Work item:
Each line of the data below from the one holding "component_contains := spec_component_contains;" to the one holding "Definition in_value (component_id", inclusive, is to be reproduced exactly; no other line belongs in the answer.

Records provided:
(** Modelled from the spec, which gives a component no truth value of its
    own: an object is true. *)
Definition spec_component_bool (c : PyVal) : bool := true.

#[export] Instance spec_base_component : BaseComponent := {|
  _traverse_with_paths := spec_traverse_with_paths;
  _traverse := spec_traverse;
  component_contains := spec_component_contains;
  component_getitem := spec_component_getitem;
  component_iter := spec_component_iter;
  component_bool := spec_component_bool
|}.

End SpecModel.

(** ** Sample values *)

(** Dependencies, with ids and properties as an application writes
    them. *)
Definition out_children (component_id : PyVal) : PyVal :=
  PyDep Output component_id (PyStr "children") false.

Definition in_value (component_id : PyVal) : PyVal :=
  PyDep Input component_id (PyStr "value") false.

Definition id_type_index (index : PyVal) : PyVal :=
  PyDict [(PyStr "type", PyStr "x"); (PyStr "index", index)].

Definition app_suppressed (used : list PyVal) : App :=
  {| suppress_callback_exceptions := true; used_outputs := used |}.

(** A layout in which the id [a] occurs twice. *)
Definition layout_twice : PyVal :=
  PyComponent "Div" (PyStr "root") ["children"] []
    (PyList [PyComponent "Div" (PyStr "a") ["children"] [] PyNone;
             PyStr "text";
             PyComponent "P" (PyStr "a") ["children"] [] PyNone]).
Section RenameFile.
Context {platform : Platform}.



End RenameFile.

(** A platform on which nothing fails: the log is [file_logger.txt] and
    every digest is the MD5 of the empty text. *)
Definition demo_platform : Platform := {|
  file_logger_path := "file_logger.txt";
  md5_hexdigest := fun _ => "d41d8cd98f00b204e9800998ecf8427e";
  write_error := fun _ => None;
  rename_error := fun _ _ => None
|}.




(** ** Vocabulary of the properties *)

(** A text all of whose lines are complete: it is empty or ends with "\n". *)
Fixpoint complete_lines (s : string) : bool :=
  match s with
  | "" => true
  | String c s' =>
      match s' with
      | "" => Ascii.eqb c "010"
      | String _ _ => complete_lines s'
      end
  end.

(** A text that a field of a log line carries unchanged: it has no line
    end, no white space at either end, and not the legacy marker. *)
Definition single_line (s : string) : bool :=
  PyStr.all_chars (fun c => negb (PyStr.is_newline c)) s.

Definition loggable (s : string) : Prop :=
  single_line s = true /\ PyStr.strip s = s
  /\ PyStr.contains legacy_marker s = false.

(** An entry that the line format can carry: a known operation, loggable
    fields, a checksum without the separator and only on [write] and
    [append], and, where there is no checksum, a non-empty path that does
    not hold the separator itself on [write] and [append]. *)
Definition carried (en : entry) : Prop :=
  let '(operation, path, checksum) := en in
  operation ∈ ["write"; "append"; "delete"] /\ loggable path /\
  match checksum with
  | Some c =>
      operation <> "delete" /\ loggable c /\ PyStr.contains " #" c = false
  | None =>
      path <> "" /\
      (operation <> "delete" -> PyStr.contains " #" path = false)
  end.

(** What a log line holds after the operation and ": ". *)
Definition log_tail (path : string) (checksum : option string) : string :=
  match checksum with
  | Some c => path +:+ " #" +:+ c
  | None => path
  end.

(** The digits of a lower-case hexadecimal digest. *)
Definition is_hex_digit (c : ascii) : bool :=
  let n := N_of_ascii c in
  ((48 <=? n) && (n <=? 57) || (97 <=? n) && (n <=? 102))%N.

Definition hex_string (s : string) : bool := PyStr.all_chars is_hex_digit s.

(** The fold of the state reconstruction in the words of the specification:
    [write] and [append] set the path's checksum, [delete] removes the path,
    and removing a path that is not there changes nothing. *)
Definition spec_apply (state : log_state) (en : entry) : log_state :=
  let '(operation, path, checksum) := en in
  if bool_decide (operation = "write" \/ operation = "append")
  then <[path := checksum]> state
  else if bool_decide (operation = "delete") then delete path state
  else state.

Definition spec_reconstruct (ens : list entry) : log_state :=
  foldl spec_apply ∅ ens.

(** Some [delete] entry names a path that the entries before it leave
    untracked, starting from [state]. *)
Definition deletes_untracked_from (state : log_state) (ens : list entry)
  : Prop :=
  exists before path checksum after,
    ens = before ++ ("delete", path, checksum) :: after /\
    foldl spec_apply state before !! path = None.

Definition deletes_untracked (ens : list entry) : Prop :=
  deletes_untracked_from ∅ ens.

(** The file system after [text] has been appended to the file [filename]. *)
Definition appended (fs : filesystem) (filename text : string) : filesystem :=
  <[filename := default "" (fs !! filename) +:+ text]> fs.

(** The text of the operation log; a missing log has none. *)
Definition log_content {platform : Platform} (fs : filesystem) : string :=
  default "" (fs !! file_logger_path).

(** ** Concrete logs *)

Definition empty_md5 : string := "d41d8cd98f00b204e9800998ecf8427e".

(** The log of the scenario: a write of [a.txt], then its deletion. *)
Definition written_then_deleted : string :=
  "write: a.txt #d41d8cd98f00b204e9800998ecf8427e" +:+ LF +:+
  "delete: a.txt" +:+ LF.

(** A log whose last line has no newline. *)
Definition unfinished_log : string :=
  "write: b.txt #d41d8cd98f00b204e9800998ecf8427e".

(** A log with one line of an operation that does not exist, then a write. *)
Definition unknown_then_write : string :=
  "foo: bar" +:+ LF +:+
  "write: a.txt #d41d8cd98f00b204e9800998ecf8427e" +:+ LF.

(** ** [delete_file], [rename_directory], [get_file_info] *)

(** What the operating system decides for the commands below. *)
Class OsExtra : Type := {
  (** the exception, if any, with which [os.remove(f)] fails for a reason
      other than [f] being absent, whether [f] exists or not
      ([NotADirectoryError], [PermissionError], [IsADirectoryError], ...) *)
  remove_error : string -> option exn;
  (** the exception, if any, with which [os.stat(f)] fails for a reason
      other than [f] being absent, whether [f] exists or not
      ([NotADirectoryError] for a path below a regular file, [OSError] for
      a name that is too long, [ValueError] for a null character,
      [PermissionError], ...) *)
  stat_error : string -> option exn;
  (** the text that the body of [get_file_info] formats from the result of
      [os.stat] and from the modules [mimetypes], [pwd], [grp] and
      [datetime] *)
  file_info : string -> string
}.

Section MoreCommands.
Context {platform : Platform} {os_extra : OsExtra}.

(** [os.remove(filename)] *)
Definition os_remove (fs : filesystem) (filename : string)
  : result filesystem :=
  match remove_error filename with
  | Some e => Raise e
  | None =>
      match fs !! filename with
      | None => Raise (FileNotFoundError
                         ("[Errno 2] No such file or directory: '"
                          +:+ filename +:+ "'"))
      | Some _ => Ok (delete filename fs)
      end
  end.


(** As in [write_to_file], the gate is called outside the [try]. *)
Definition delete_file (fs : filesystem) (filename : string)
  : result (filesystem * string) :=
  dup ← is_duplicate_operation fs "delete" filename None;
  if dup : bool then Ok (fs, "Error: File has already been deleted.")
  else
    match os_remove fs filename with
    | Raise err => Ok (fs, "Error: " +:+ str_exn err)
    | Ok fs1 =>
        Ok (log_operation fs1 "delete" filename None,
            "File deleted successfully.")
    end.

(** The [try] block of [rename_directory]: the arguments of [os.rename] are
    read before the call. *)
Definition rename_directory_try (fs : filesystem) (old_path new_path : string)
  : filesystem * result string :=
  let locals := [("old_path", old_path); ("new_path", new_path)] in
  match
    old_name ← load_name locals "old_name";
    new_name ← load_name locals "new_name";
    Ok (old_name, new_name)
  with
  | Raise e => (fs, Raise e)
  | Ok (old_name, new_name) =>
      match os_rename fs old_name new_name with
      | Raise e => (fs, Raise e)
      | Ok fs1 =>
          (fs1,
           old_name ← load_name locals "old_name";
           new_name ← load_name locals "new_name";
           Ok ("Directory renamed from '" +:+ old_name +:+ "' to '"
               +:+ new_name +:+ "'."))
      end
  end.

(** The handlers read names as well: what they raise leaves the function. *)
Definition rename_directory (fs : filesystem) (old_path new_path : string)
  : filesystem * result string :=
  let locals := [("old_path", old_path); ("new_path", new_path)] in
  let '(fs', r) := rename_directory_try fs old_path new_path in
  match r with
  | Ok message => (fs', Ok message)
  | Raise (FileNotFoundError _) =>
      (fs',
       old_name ← load_name locals "old_name";
       Ok ("Directory '" +:+ old_name +:+ "' not found."))
  | Raise e =>
      (fs',
       old_name ← load_name locals "old_name";
       new_name ← load_name locals "new_name";
       Ok ("Error renaming directory '" +:+ old_name +:+ "' to '" +:+ new_name
           +:+ "': " +:+ str_exn e))
  end.


End MoreCommands.

Definition demo_os_extra : OsExtra := {|
  remove_error := fun _ => None;
  stat_error := fun _ => None;
  file_info := fun file_path => "File info for '" +:+ file_path +:+ "':"
|}.
(** * Markjar: a line-oriented editing surface (src/src/markjar.ts)

    A shallow embedding of the [Markjar] class and of its helper functions,
    and the properties of the line synchronizer, the position mapper and the
    idle scheduler that the specification states about them.

    The DOM is modelled in two levels.  A [Node] is an immutable tree: a text
    node or an element with its tag, class list and child nodes.  Node
    objects that the code holds a reference to (the child nodes of the
    editor, lines that were removed from it) live in a store, [heap], under a
    numeric reference that stands for their JavaScript object identity; the
    editor's [childNodes] is a list of such references.  A node below a
    stored object is addressed by the object's reference and a path of child
    indices.

    A JavaScript string is a [string], one character for one code unit.  A
    call that can throw returns a [Completion].  The tokenizer
    (highlight.js) and the tree patcher (morphdom) are parameters, and the
    host's stringification of a range is a field of the range. *)

From Stdlib Require Import ZArith Lia Ascii String.
From stdpp Require Import base list strings gmap.

Open Scope string_scope.
Open Scope list_scope.

(** ** Strings: [String.prototype.split] and [Array.prototype.join] with the
    one-character separator ["\n"]. *)

Definition LF : ascii := "010"%char.

(** [text.split('\n')]: the pieces between the separators, at least one. *)
Fixpoint split (text : string) : list string :=
  match text with
  | EmptyString => [""]
  | String c rest =>
      if Ascii.eqb c LF then "" :: split rest
      else match split rest with
           | piece :: pieces => String c piece :: pieces
           | [] => [String c ""]
           end
  end.

(** [lines.join('\n')]. *)
Fixpoint join (lines : list string) : string :=
  match lines with
  | [] => ""
  | [line] => line
  | line :: rest => (line ++ String LF (join rest))%string
  end.

(** A line text is free of the separator. *)
Fixpoint sepFree (line : string) : Prop :=
  match line with
  | EmptyString => True
  | String c rest => c <> LF /\ sepFree rest
  end.

(** ** DOM nodes *)

#[local] Unset Elimination Schemes.
Inductive Node : Type :=
| Text (data : string)
| Element (tagName : string) (classList : list string) (childNodes : list Node).
#[local] Set Elimination Schemes.

Definition isElement (n : Node) : bool :=
  match n with Element _ _ _ => true | Text _ => false end.

Definition concatText (pieces : list string) : string :=
  fold_right String.append "" pieces.

(** [node.textContent]: the data of the text nodes below, in tree order. *)
Fixpoint textContent (n : Node) : string :=
  match n with
  | Text data => data
  | Element _ _ cs => concatText (map textContent cs)
  end.
(** * FloodWise dashboard: a shallow embedding of the component state logic

    The repository is a React single-page application.  Two components
    carry logic: [Dashboard] (slider state, reset, the mocked prediction
    behind a one-shot timer) and [NotFound] (the unmatched-route fallback
    with its logging effect).  Each is embedded as a record of its hook
    state, one function per event handler, and an executable step function
    over the events the rendered markup can deliver. *)

From Stdlib Require Import QArith Qround Qabs Lqa DecimalString.
From stdpp Require Import gmap strings list.

Local Open Scope string_scope.

(** ** JavaScript values used by the components *)

Module JS.

(** A JavaScript [number].  The components never do arithmetic on numbers:
    they store them, compare them, test their truthiness and print them.
    A finite double is represented by the rational it denotes ([-0] is
    identified with [0], both are falsy); the three non-finite doubles are
    kept apart. *)
Inductive number : Type :=
  | Finite (q : Q)
  | NaN
  | PosInfinity
  | NegInfinity.

(** ToBoolean on a number: [0] and [NaN] are falsy. *)
Definition truthy (x : number) : bool :=
  match x with
  | Finite q => negb (Qeq_bool q 0)
  | NaN => false
  | PosInfinity | NegInfinity => true
  end.

(** [x || d] where [x] is a number or [undefined] ([None]). *)
Definition orElse (x : option number) (d : number) : number :=
  match x with
  | Some v => if truthy v then v else d
  | None => d
  end.

(** [x <= y] on numbers; every comparison with [NaN] is false. *)
Definition leb (x y : number) : bool :=
  match x, y with
  | NaN, _ | _, NaN => false
  | NegInfinity, _ => true
  | _, PosInfinity => true
  | Finite a, Finite b => Qle_bool a b
  | _, _ => false
  end.

(** [x < y] on numbers. *)
Definition ltb (x y : number) : bool :=
  match x, y with
  | NaN, _ | _, NaN => false
  | Finite a, Finite b => negb (Qle_bool b a)
  | NegInfinity, NegInfinity => false
  | NegInfinity, _ => true
  | PosInfinity, _ => false
  | Finite _, PosInfinity => true
  | Finite _, NegInfinity => false
  end.

(** Rounding to [digits] decimals, ties away from zero. *)
Definition roundHalfAway (digits : nat) (q : Q) : Q :=
  let scale := inject_Z (10 ^ Z.of_nat digits) in
  if Qle_bool 0 q
  then inject_Z (Qfloor (q * scale + (1 # 2))) / scale
  else - (inject_Z (Qfloor (- q * scale + (1 # 2))) / scale).

(** The number denoted by the string [x.toFixed(digits)]: the sign is split
    off, a magnitude of [1e21] or more is printed by [toString], and below
    that the integer [n] with [n / 10^digits] nearest to the magnitude is
    printed, the larger one on a tie.  Non-finite numbers print as
    themselves. *)
Definition toFixedValue (digits : nat) (x : number) : number :=
  match x with
  | Finite q =>
      if Qle_bool (inject_Z (10 ^ 21)) (Qabs q) then Finite q
      else Finite (roundHalfAway digits q)
  | other => other
  end.

(** The part of the language runtime the source relies on without
    defining it: [Number::toString], used by template interpolation. *)
Class Runtime : Type := { numberToString : number -> string }.

(** ToString of a property read, as done by [${...}] in a template
    literal: a missing property reads as [undefined]. *)
Definition interpolate `{Runtime} (x : option number) : string :=
  match x with
  | Some v => numberToString v
  | None => "undefined"
  end.

(** [hay.includes(needle)]. *)
Fixpoint includes (needle hay : string) : bool :=
  String.prefix needle hay ||
  match hay with
  | EmptyString => false
  | String _ rest => includes needle rest
  end.

(** ToBoolean on a string or [null]: [null] and the empty string are falsy. *)
Definition truthyString (x : option string) : bool :=
  match x with
  | Some EmptyString | None => false
  | Some (String _ _) => true
  end.

(** *** Bytes of a string *)

(** Strings hold the UTF-8 bytes of the source text; a character outside
    ASCII takes several bytes, each with the high bit set.  One well-formed
    text occurs inside another exactly when its bytes do, so [includes]
    on bytes agrees with the method on the text. *)
Definition isAscii (c : Ascii.ascii) : bool :=
  match c with Ascii.Ascii _ _ _ _ _ _ _ high => negb high end.

Fixpoint asciiOnly (s : string) : bool :=
  match s with
  | EmptyString => true
  | String c rest => isAscii c && asciiOnly rest
  end.

(** Scanning for the byte [a] directly followed by the byte [b]: [None]
    once the pair has been seen, otherwise whether the last byte was [a]. *)
Fixpoint scan (a b : Ascii.ascii) (previous : bool) (s : string) : option bool :=
  match s with
  | EmptyString => Some previous
  | String c rest =>
      if previous && Ascii.eqb c b then None
      else scan a b (Ascii.eqb c a) rest
  end.

End JS.

Import JS.

(** ** The dashboard page *)

Module Dashboard.

Definition mockFeatureNames : list string :=
  [ "Rainfall (mm)";
    "Water Level (m)";
    "Temperature (°C)";
    "Humidity (%)";
    "Wind Speed (km/h)";
    "River Discharge (m³/s)";
    "Soil Moisture (%)";
    "Elevation (m)" ].

(** One row of the [featureDefaults] table. *)
Record featureConfig : Type := {
  default : number;
  min : number;
  max : number;
  step : number
}.

Definition featureDefaults : gmap string featureConfig :=
  list_to_map
    [ ("Rainfall (mm)",
       {| default := Finite 50; min := Finite 0; max := Finite 300; step := Finite 1 |});
      ("Water Level (m)",
       {| default := Finite 2; min := Finite 0; max := Finite 10; step := Finite 0.1 |});
      ("Temperature (°C)",
       {| default := Finite 25; min := Finite (-10); max := Finite 50; step := Finite 0.5 |});
      ("Humidity (%)",
       {| default := Finite 60; min := Finite 0; max := Finite 100; step := Finite 1 |});
      ("Wind Speed (km/h)",
       {| default := Finite 15; min := Finite 0; max := Finite 150; step := Finite 1 |});
      ("River Discharge (m³/s)",
       {| default := Finite 100; min := Finite 0; max := Finite 1000; step := Finite 5 |});
      ("Soil Moisture (%)",
       {| default := Finite 40; min := Finite 0; max := Finite 100; step := Finite 1 |});
      ("Elevation (m)",
       {| default := Finite 50; min := Finite 0; max := Finite 500; step := Finite 1 |}) ].

(** Messages handed to the two toast libraries. *)
Inductive toastMessage : Type :=
  | ToastSuccess (message : string)
  | UiToast (destructive : bool) (title description : string).

(** The hook state of one mounted [Dashboard], together with what it has
    scheduled and emitted.  [featureValues] is the JavaScript object used as
    a map; a name that is absent (or holds [undefined]) looks up as [None],
    and no read in the component tells the two apart.  [predictTimers] holds
    the pending 2000 ms timeouts in the order they were set; each entry is
    the [featureValues] object its callback closed over. *)
Record state : Type := State {
  isLoaded : bool;
  isSubmitting : bool;
  featureValues : gmap string number;
  predictionResult : option string;
  aiInsights : option string;
  loadTimer : bool;
  predictTimers : list (gmap string number);
  toasts : list toastMessage
}.

(** The values of the [useState] calls, before any effect has run. *)
Definition initial : state :=
  {| isLoaded := false; isSubmitting := false; featureValues := ∅;
     predictionResult := None; aiInsights := None;
     loadTimer := false; predictTimers := []; toasts := [] |}.

(** The [defaults] object built by the [forEach] loop, shared by the mount
    effect and by [handleReset]. *)
Definition defaults : gmap string number :=
  foldl (fun acc name =>
           <[name := orElse (default <$> featureDefaults !! name) (Finite 0)]> acc)
        ∅ mockFeatureNames.

(** The mount effect: default values, and the 100 ms animation timer. *)
Definition mountEffect (s : state) : state :=
  {| isLoaded := isLoaded s; isSubmitting := isSubmitting s;
     featureValues := defaults;
     predictionResult := predictionResult s; aiInsights := aiInsights s;
     loadTimer := true; predictTimers := predictTimers s; toasts := toasts s |}.

Definition loadTimeout (s : state) : state :=
  {| isLoaded := true; isSubmitting := isSubmitting s;
     featureValues := featureValues s;
     predictionResult := predictionResult s; aiInsights := aiInsights s;
     loadTimer := false; predictTimers := predictTimers s; toasts := toasts s |}.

Exercise output:
  component_contains := spec_component_contains;
  component_getitem := spec_component_getitem;
  component_iter := spec_component_iter;
  component_bool := spec_component_bool
|}.

End SpecModel.

(** ** Sample values *)

(** Dependencies, with ids and properties as an application writes
    them. *)
Definition out_children (component_id : PyVal) : PyVal :=
  PyDep Output component_id (PyStr "children") false.

Definition in_value (component_id : PyVal) : PyVal :=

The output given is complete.